From the Author:
It was telling for me, as author of The President's Therapist (and the secret intervention to treat the alcoholism of George W. Bush), that W's own memoir, Decision Points, opens with his avowal that not a drop of liquor passed his lips since 1986. Quite apart from the series of intemperate decisions that resulted in the needless loss of tens of thousands of lives--and the blackened eye that supposedly resulted from "falling off the couch while choking on a pretzel"--evidence to the contrary seems amply apparent in the shocking deterioration of his fluency over the course of his troubled presidency--see archive.org/details/BrainTenYrs) - until, finally, the slurring of words became a constant within his rambling, rambunctious public utterances. That said, Decision Points is an engaging, deftly written work that spins the GWB presidency with warmth, generosity and wit. A brilliant editor has struck a perfect tone, lacing the book with W's own words to showcase the folksy charm that can confect the W persona. I was intrigued, however, that W seems to remain in total in denial of the emotional damage inflicted by the neglect of his philandering father, and the cruelty--both verbal and physical--of his callous, sarcastic mother. He refuses, for his readers anyway, to connect the dots concerning his troubled upbringing, and insists that his personal journey--and obsession with toppling Saddam Hussein--was unrelated to unconscious Oedipal urges. The W presidency will nonetheless ultimately be judged by the patently perverse decision to commence a war with Iraq, the absence of WMD's, the wanton loss of American blood and treasure, and the legal sophistry and non-sequiturs that W inveighed to personally authorize torture. This is the part of the book that no ghost writer, however deft, can sanitize, excuse, or wipe away. All in all, Decision Points is an exercise in psychological "undoing." W's editors offer up his good heart, good deeds, and good intentions, in the hope that the reader will fail to notice the whopping denials and delusions advanced to escape culpability for the heinous, cowardly acts that will forever stain the W presidency.
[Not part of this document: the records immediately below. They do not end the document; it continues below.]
(* ===== verification/KeystoreRoundtrip.v ===== *)
(** * What comes back from the keystore is what went in

    End to end over whole runs: a ciphertext made by [encrypt] decrypts to its
    plaintext or not at all, a signature made by [sign] verifies, whatever
    rotations, rewrappings, revocations, failed writes and other operations
    happened in between.  And where the gates let a decryption through, it
    succeeds. *)

From S2P Require Import Prelude.
From S2P Require Import Wire.
From S2P Require Import WireV2.
From S2P Require Import Crypto.
From S2P Require Import Envelope.
From S2P Require Import Enforcer.
From S2P Require Import Types.
From S2P Require Import Hierarchy.
From S2P Require Import Policy.
From S2P Require Import AuditLog.
From S2P Require Import Storage.
From S2P Require Import Replay.
From S2P Require Import Signer.
From S2P Require Import KeystoreBase.
From S2P Require Import KeystoreWrap.
From S2P Require Import Keystore.
From S2P Require Import KeystoreCrypto.
From S2P Require Import KeystoreSign.
From S2P Require Import KeystoreFrame.
From S2P Require Import KeystoreLaws.
From S2P Require Import KeystoreCascade.
From S2P Require Import KeystoreRuns.
From S2P Require Import KeystoreGates.
From S2P Require Import KeystoreOps.
From S2P Require Import KeystoreSeal.
From S2P Require Import KeystoreKeep.
Import Types.

Module KsRoundtrip.
Import Wrap Keystore KsCrypto KsSign KsLaws KsRuns KsGates KsOps KsSeal KsKeep.

Section roundtrip.
Context {PF : Platform} {PL : PlatformLaws PF} (N : nat).

(** ** A keystore in use: the store is well formed and represents secrets *)

Definition sound (S : secrets) (w : World) : Prop := wf_view (view w) /\ coherent N S w.

Lemma sound_keeps {E A} (m : M E A) {K : Keeps (seals N) m} S w w' r :
  sound S w -> m w = (w', r) -> (pos w' <= N)%nat -> exists S', S ⊆ S' /\ sound S' w'.
Proof.
  intros [Hwf C] H Hp. specialize (K w Hwf). rewrite H in K. destruct K as [Hwf' [_ K]].
  destruct (K Hp S C) as (S' & ? & ?). by exists S'.
Qed.

Lemma sound_run cs S w : sound S w -> (pos (run cs w) <= N)%nat -> exists S', S ⊆ S' /\ sound S' (run cs w).
Proof.
  intros [Hwf C] Hp. destruct (run_seals N cs w Hwf) as [Hwf' [_ K]].
  destruct (K Hp S C) as (S' & ? & ?). by exists S'.
Qed.

Lemma sound_start cs w : empty_at N w -> (pos (run cs w) <= N)%nat -> exists S, sound S (run cs w).
Proof. intros He Hp. destruct (run_coherent N cs w He Hp) as (? & S & ?). by exists S. Qed.

(** Keys of a sound keystore are not replaced by others of the same name. *)
Lemma sound_evolves S w w' k m m' :
  sound S w -> legal w w' -> (pos w' <= N)%nat -> view w !! k = Some m -> view w' !! k = Some m' ->
  evolves m m'.
Proof.
  intros [Hwf C] L Hp Hm Hm'. destruct (lg_keys _ _ L Hwf) as [_ K].
  destruct (K k m' Hm') as [(m0 & Hm0 & He)|(i & Hi & ->)]; [congruence|].
  destruct (co_future _ _ _ C i) as [Hf _]; [lia|]. congruence.
Qed.

Lemma keeps_legal {E A} (m : M E A) {K : Keeps legal m} w w' r : m w = (w', r) -> legal w w'.
Proof. intros H. specialize (K w). by rewrite H in K. Qed.

(** A method run between two sequences of operations, from an empty keystore. *)
Lemma sound_between {E A} (m : M E A) {L : Keeps legal m} {K : Keeps (seals N) m} w0 cs0 cs1 w1 r :
  empty_at N w0 -> m (run cs0 w0) = (w1, r) -> (pos (run cs1 w1) <= N)%nat -> exists S S1 S2,
    sound S (run cs0 w0) /\ sound S1 w1 /\ sound S2 (run cs1 w1) /\ S ⊆ S1 /\ S1 ⊆ S2 /\
    legal (run cs0 w0) w1 /\ legal w1 (run cs1 w1).
Proof.
  intros He H Hp. pose proof (keeps_legal _ _ _ _ H) as L1. destruct (empty_coherent N w0 He) as [Hwf0 _].
  pose proof (proj1 (lg_keys _ _ (run_legal cs0 w0 Hwf0) Hwf0)) as Hwf.
  pose proof (run_legal cs1 w1 (proj1 (lg_keys _ _ L1 Hwf))) as L2.
  pose proof (lg_pos _ _ L1). pose proof (lg_pos _ _ L2).
  destruct (sound_start cs0 w0 He) as [S HS]; [lia|].
  destruct (sound_keeps _ _ _ _ _ HS H) as (S1 & Sub1 & HS1); [lia|].
  destruct (sound_run cs1 _ _ HS1) as (S2 & Sub2 & HS2); [lia|]. by exists S, S1, S2.
Qed.

Lemma same_secret (S S1 S2 : secrets) x s s' :
  S ⊆ S1 -> S1 ⊆ S2 -> S !! x = Some s -> S2 !! x = Some s' -> s' = s.
Proof.
  intros H1 H2 Hs Hs'. pose proof (lookup_weaken _ _ _ _ Hs ltac:(by etransitivity)) as E. congruence.
Qed.

(** The secret behind a version, by its number. *)
Lemma version_secret S w k m v n :
  sound S w -> view w !! k = Some m -> get_version m n = Some v -> exists s,
    S !! (k, n) = Some s /\ valid_secret s /\ (key_type m <> Signing -> exists sk, s = KemSecret sk) /\
    (state m <> Destroyed -> public_key_hex v = hex_encode (public_bytes s)) /\
    (forall l b w1 w2 bs, view w1 = view w -> master_key w1 = master_key w -> tape w1 = tape w ->
       (pos w <= pos w1)%nat -> unwrap_key_version_inner l k v b w1 = (w2, Ok bs) -> bs = secret_bytes s).
Proof.
  intros [Hwf C] Hm [Hin <-]%get_version_Some.
  destruct (sealed_secret _ _ _ _ _ _ C Hwf Hm Hin) as (s & Hs & Hv & Ht & Hp & _).
  exists s. split_and!; try done. intros l b w1 w2 bs E1 E2 E3 E4 Hu.
  apply (unwrap_secret N S _ _ m _ _ _ _ _ s) in Hu; [done| |by rewrite E1|by rewrite E1|done|done].
  eapply coherent_restates; [done|by split|by apply restates_refl].
Qed.

(** ** Encryption *)

(** The secret key that opens what [encrypt] made, and the domain bound. *)
Lemma encrypted_opens S w w' k pt aad ctx blob :
  sound S w -> encrypt k pt aad ctx w = (w', Ok blob) -> exists m d sk ct,
    view w !! k = Some m /\ blob_key_id blob = k /\ in_domain (view w) k d /\
    S !! (k, key_version blob) = Some (KemSecret sk) /\ valid_secret (KemSecret sk) /\
    ciphertext_hex blob = hex_encode ct /\
    Engine.decrypt (K := hybrid_kem) sk ct (bound_aad d aad) ctx = Ok pt /\
    starts_with ct WireV2.MAGIC = true.
Proof.
  intros HS (m & v & pk & d & ct & [Hm Hst Ht _ Hv (bs & Hbs & Hpk) Hd (r & Hc) (Hk & Hn & Hx) _ _])%encrypt_Ok.
  exists m, d. destruct (HS) as [Hwf C]. apply current_in in Hv as [Hin Hcv].
  assert (Hns : key_type m <> Signing) by (by destruct Ht as [-> | ->]).
  destruct (parent_public _ _ _ _ _ _ _ _ C Hwf Hm Hin Hns Hbs Hpk) as (sk & Hs & ->).
  exists sk, ct. rewrite Hn, <- Hcv. split_and!; try done.
  - exact (co_valid _ _ _ C _ _ Hs).
  - eapply Engine.open_sealed; [apply rd_nonce_draw|reflexivity|exact Hc].
  - eapply Engine.seal_magic. exact Hc.
Qed.

(** C3: From an empty keystore, after any operations, a plaintext is encrypted; after
    any further operations the ciphertext is decrypted, under the same associated data
    and context. If that succeeds at all it returns the plaintext: no sequence of
    rotations, rewrappings, cascades or failed writes exchanges the key material under a
    key's name and version. *)
Theorem decrypt_returns_plaintext w0 cs0 cs1 k pt aad ctx w1 blob w2 pt' :
  empty_at N w0 -> encrypt k pt aad ctx (run cs0 w0) = (w1, Ok blob) ->
  decrypt blob aad ctx (run cs1 w1) = (w2, Ok pt') -> (pos w2 <= N)%nat -> pt' = pt.
Proof.
  intros He Henc Hdec Hp. pose proof (lg_pos _ _ (keeps_legal _ _ _ _ Hdec)) as P3.
  destruct (sound_between _ _ cs0 cs1 _ _ He Henc) as (S & S1 & S2 & HS & _ & HS2 & Sub1 & Sub2 & L1 & L2); [lia|].
  destruct (encrypted_opens _ _ _ _ _ _ _ _ HS Henc) as (m & d & sk & ct & Hm & Hk & Hd & Hsk & Hval & Hct & Hop & _).
  apply decrypt_Ok in Hdec as (wc & m3 & kv & d3 & ct3 & n3 & [Dk _ _ Dv Dc _ Dd _ _ _ _ _ Do]).
  rewrite Hk in *. rewrite Hct, hex_decode_encode in Dc. injection Dc as <-.
  assert (d3 = d) as ->.
  { symmetry. eapply in_domain_stable; [|exact Hd|exact Dd]. intros x a b Ha Hb.
    eapply (sound_evolves S); [done| |  |exact Ha|exact Hb]; [by etransitivity|lia]. }
  destruct (version_secret _ _ _ _ _ _ HS2 Dk Dv) as (s & Hs & _ & _ & _ & Hu).
  rewrite (same_secret _ _ _ _ _ _ Sub1 Sub2 Hsk Hs) in *.
  destruct Do as (x1 & x2 & bs & sk' & (V & Mk & T & Px) & Hun & Hsk' & Hpt).
  apply Hu in Hun as ->; [|done..|lia]. rewrite (secret_key_parses _ _ Hval eq_refl) in Hsk'.
  injection Hsk' as <-. rewrite Hop in Hpt. by injection Hpt.
Qed.

(** ** Signatures *)

Lemma secret_is_seed s seed :
  secret_bytes s = seed -> valid_secret s -> len seed = 32 -> s = DsaSecret seed.
Proof.
  destruct s as [sk|sd]; cbn; [|by intros ->]. intros <- _. unfold Kem.SecretKey_to_bytes.
  pose proof (length_dk_bytes (Kem.mlkem sk)). rewrite length_app. lia.
Qed.

Lemma sign_message_sized seed msg g : Dsa.sign_message seed msg = Ok g ->
  len seed = 32 /\ Dsa.verifying_key_from_seed seed = Ok (vk_encode seed).
Proof.
  unfold Dsa.sign_message, Dsa.verifying_key_from_seed. intros H. inv_ok H. bool_hyps. split; [done|].
  unfold Dsa.MLDSA65_SEED_BYTES in *. rewrite (proj2 (Z.eqb_eq _ _)) by done. cbn.
  match goal with H : seed_try_from _ = true |- _ => by rewrite H end.
Qed.

Lemma denied_Ok (b : bool) k m n r w w' (u : unit) :
  (if b then signing_denied k m n r else mret ()) w = (w', Ok u) -> b = false /\ w' = w.
Proof.
  destruct b; [|by intros [= ->]]. unfold signing_denied. by intros (? & ? & _ & ?)%bindM_Ok.
Qed.

(** A signature comes from the current version's seed. *)
Lemma sign_Ok k msg w w' sp :
  sign k msg w = (w', Ok sp) -> exists m v seed g,
    view w !! k = Some m /\ key_type m = Signing /\ current_key_version m = Some v /\
    (exists w1 w2, calm w w1 /\ unwrap_key_version k v 0 w1 = (w2, Ok seed)) /\
    Dsa.sign_message seed msg = Ok g /\ sp_key_version sp = version v /\
    signature_hex sp = hex_encode g.
Proof.
  unfold sign. intros (w1 & m & H1%mapping_Ok & H)%bindM_Ok. pose proof (get_Ok _ _ _ _ H1) as Hm.
  apply keeps_Ok in H1; [|apply _].
  apply bindM_Ok in H as (w2 & [] & [Ht ->]%denied_Ok & H).
  apply bindM_Ok in H as (w3 & [] & [_ ->]%denied_Ok & H). bool_hyps.
  apply bindM_Ok in H as (w4 & v & [Hv ->]%or_throw_Ok & H).
  apply bindM_Ok in H as (w5 & seed & Hu & H).
  apply on_error_Ok in Hu as [Hu|(? & ? & (? & ? & _ & ?)%bindM_Ok)]; [|done].
  apply bindM_Ok in H as (w6 & g & [_ Hg%map_err_Ok]%mapping_Ok%lift_Ok & H).
  apply bindM_Ok in H as (w7 & [] & _ & H). apply bindM_Ok in H as (w8 & t & _ & [= _ <-]).
  exists m, v, seed, g. split_and!; try done. by exists w1, w5.
Qed.

Lemma signed_by S w w' k msg sp :
  sound S w -> sign k msg w = (w', Ok sp) -> exists m seed g,
    view w !! k = Some m /\ key_type m = Signing /\ sp_key_version sp = current_version m /\
    S !! (k, sp_key_version sp) = Some (DsaSecret seed) /\
    Dsa.sign_message seed msg = Ok g /\ signature_hex sp = hex_encode g.
Proof.
  intros HS (m & v & seed & g & Hm & Ht & Hv & (x1 & x2 & C & Hu) & Hg & Hn & Hx)%sign_Ok.
  pose proof (current_in _ _ Hv) as [_ Hcv]. exists m, seed, g.
  destruct (version_secret _ _ _ _ v (current_version m) HS Hm Hv) as (s & Hs & Hval & _ & _ & Hun).
  destruct C as [Cs _ _ _ Cm _ Ct Cp].
  apply Hun in Hu as Eb; [|unfold view; by rewrite Cs|done..].
  rewrite Hn, Hcv. split_and!; try done. rewrite Hs. f_equal.
  apply secret_is_seed; [done|done|]. by apply sign_message_sized in Hg as [? _].
Qed.

(** C4: A signature made by the keystore is never rejected: any time later, after any
    operations, verification that gives a verdict at all gives [true]. *)
Theorem signature_verifies w0 cs0 cs1 k msg w1 sp w2 b :
  empty_at N w0 -> sign k msg (run cs0 w0) = (w1, Ok sp) ->
  verify_signature k msg sp (run cs1 w1) = (w2, Ok b) -> (pos w2 <= N)%nat -> b = true.
Proof.
  intros He Hs Hv Hp. pose proof (calm_pos _ _ (keeps_Ok _ _ _ _ Hv)) as P3.
  destruct (sound_between _ _ cs0 cs1 _ _ He Hs) as (S & S1 & S2 & HS & _ & HS2 & Sub1 & Sub2 & _); [lia|].
  destruct (signed_by _ _ _ _ _ _ HS Hs) as (m & seed & g & _ & _ & _ & Hseed & Hg & Hx).
  unfold verify_signature in Hv.
  apply bindM_Ok in Hv as (x1 & m3 & Hm3%mapping_Ok%get_Ok & Hv).
  apply bindM_Ok in Hv as (x2 & [] & [_ ->]%throw_if_Ok & Hv).
  apply bindM_Ok in Hv as (x2 & [] & [Hu ->]%throw_if_Ok & Hv).
  apply bindM_Ok in Hv as (x2 & kv & [Hkv ->]%or_throw_Ok & Hv).
  apply bindM_Ok in Hv as (x2 & vk & Hvk%mapping_Ok%decode_hex_Ok & Hv).
  apply bindM_Ok in Hv as (x3 & sg & Hsg%mapping_Ok%decode_hex_Ok & Hv).
  apply bindM_Ok in Hv as (x4 & valid & [_ Hok%map_err_Ok]%mapping_Ok%lift_Ok & Hv).
  apply bindM_Ok in Hv as (x5 & [] & _ & [= _ <-]).
  rewrite Hx, hex_decode_encode in Hsg. injection Hsg as <-.
  destruct (version_secret _ _ _ _ _ _ HS2 Hm3 Hkv) as (s & Hs2 & _ & _ & Hpub & _).
  rewrite (same_secret _ _ _ _ _ _ Sub1 Sub2 Hseed Hs2) in *.
  apply negb_false_iff, bool_decide_eq_true in Hu.
  rewrite Hpub, hex_decode_encode in Hvk by (destruct Hu; congruence). injection Hvk as <-. cbn in Hok.
  destruct (sign_message_sized _ _ _ Hg) as [_ Hvk].
  pose proof (Dsa.verify_signed _ _ _ _ Hvk Hg). congruence.
Qed.

Lemma rotate_adds k w w1 k' :
  wf_view (view w) -> rotate k w = (w1, Ok k') ->
  exists m1, view w1 !! k = Some m1 /\ (2 <= length (versions m1))%nat.
Proof.
  intros Hwf (m & pk & sk & x & wx & wy & nonce & t & Hm & _ & _ & _ & Hv)%KsOps.rotate_Ok; [|done].
  rewrite Hv, lookup_insert_eq. eexists. split; [done|]. cbn. rewrite length_app.
  pose proof (wf_some _ _ (Hwf _ _ Hm)). destruct (versions m); [done|]. cbn. lia.
Qed.

(** C26: [rotate] does not look at the key's type: it gives a signing key a new current
    version with KEM keys, and from then on no operation makes it sign again. *)
Theorem rotate_bricks_signing_key w0 cs0 cs1 k w1 k' m msg w2 sp :
  empty_at N w0 -> view (run cs0 w0) !! k = Some m -> key_type m = Signing ->
  rotate k (run cs0 w0) = (w1, Ok k') -> (pos w2 <= N)%nat ->
  sign k msg (run cs1 w1) <> (w2, Ok sp).
Proof.
  intros He Hm Ht Hr Hp Hs. pose proof (calm_pos _ _ (keeps_Ok _ _ _ _ Hs)) as P3.
  destruct (sound_between _ _ cs0 cs1 _ _ He Hr) as (S & S1 & S2 & [Hwf _] & HS1 & HS2 & _ & _ & _ & L2); [lia|].
  destruct (signed_by _ _ _ _ _ _ HS2 Hs) as (m3 & seed & g & Hm3 & _ & Hn & Hseed & _ & _).
  destruct HS2 as [Hwf2 C2]. pose proof (co_first _ _ _ C2 _ _ _ Hseed) as E1. rewrite Hn in E1.
  destruct (rotate_adds _ _ _ _ Hwf Hr) as (m1 & Hm1 & Hl1).
  pose proof (sound_evolves _ _ _ _ _ _ HS1 L2 ltac:(lia) Hm1 Hm3) as Ev.
  destruct (ev_versions _ _ Ev) as (vs & new & Evs & F). apply Forall2_length in F.
  pose proof (wf_current _ _ (Hwf2 _ _ Hm3)) as Hc. pose proof (co_room _ _ _ C2 _ _ Hm3) as Hroom.
  rewrite Evs, length_app in *. rewrite Hc, Z.mod_small in E1 by lia. lia.
Qed.
End roundtrip.
End KsRoundtrip.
It may work for some, but as poet Nathan Alter noted of W's second inaugural address:
Your words hang briefly in the air like chaff
but your lies will rise as your epitaph.
About the Author:
John Wareham is an eminent leadership consultant, lecturer, and writer. He has authored several bestsellers, including Secrets of a Corporate Headhunter, Anatomy of Great Executive, and the life-changer, How to Break Out of Prison. His novel, Chancey On Top, was ranked in The New York Observer as "among the finest novels ever." His 2010 anthology, Sonnets for Sinners was a Pulitzer nominee. A member of PEN, he has published widely, including articles and Op Ed pieces for the New York Times and the Financial Times. In addition to his corporate work, he is founder and president of The Eagles Foundation, a not-for-profit dedicated to developing leaders from within the prison population. He makes his home in New York.